§ DATA FOR THIS EXERCISE
▬▬▬▬▬▬
(** [generate_api_key()] draws random bytes; a failing save panics. *)
(** src/src/api/core/organizations.rs: api_key *)
Definition org_api_key (org_id : OrganizationId) (data : PasswordOrOtpData) (rotate : bool)
    (headers : AdminHeaders) : Handler OrganizationApiKey :=
  _ ← err_if (org_id != ah_org_id headers) "Organization not found";
  _ ← PasswordOrOtpData_validate data (ah_user headers) true;
  okey ← query (OrganizationApiKey_find_by_org_uuid org_id);
  match (okey : option OrganizationApiKey) with
  | Some key =>
    if rotate then
      api_key ← get_random;
      t ← now;
      let key := mkOrganizationApiKey (ak_uuid key) (ak_org_uuid key) (ak_atype key) api_key t in
      _ ← OrganizationApiKey_save key;
      mret key
    else mret key
  | None =>
    api_key ← get_random;
    key ← OrganizationApiKey_new org_id api_key;
    _ ← OrganizationApiKey_save key;
    mret key
  end.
▬▬▬▬▬▬
§ EXERCISE REQUIREMENTS
Starting with the line that has "(ah_user headers) true;", print each remaining line of the listing exactly.

§ SOLUTION
  _ ← PasswordOrOtpData_validate data (ah_user headers) true;
  okey ← query (OrganizationApiKey_find_by_org_uuid org_id);
  match (okey : option OrganizationApiKey) with
  | Some key =>
    if rotate then
      api_key ← get_random;
      t ← now;
      let key := mkOrganizationApiKey (ak_uuid key) (ak_org_uuid key) (ak_atype key) api_key t in
      _ ← OrganizationApiKey_save key;
      mret key
    else mret key
  | None =>
    api_key ← get_random;
    key ← OrganizationApiKey_new org_id api_key;
    _ ← OrganizationApiKey_save key;
    mret key
  end.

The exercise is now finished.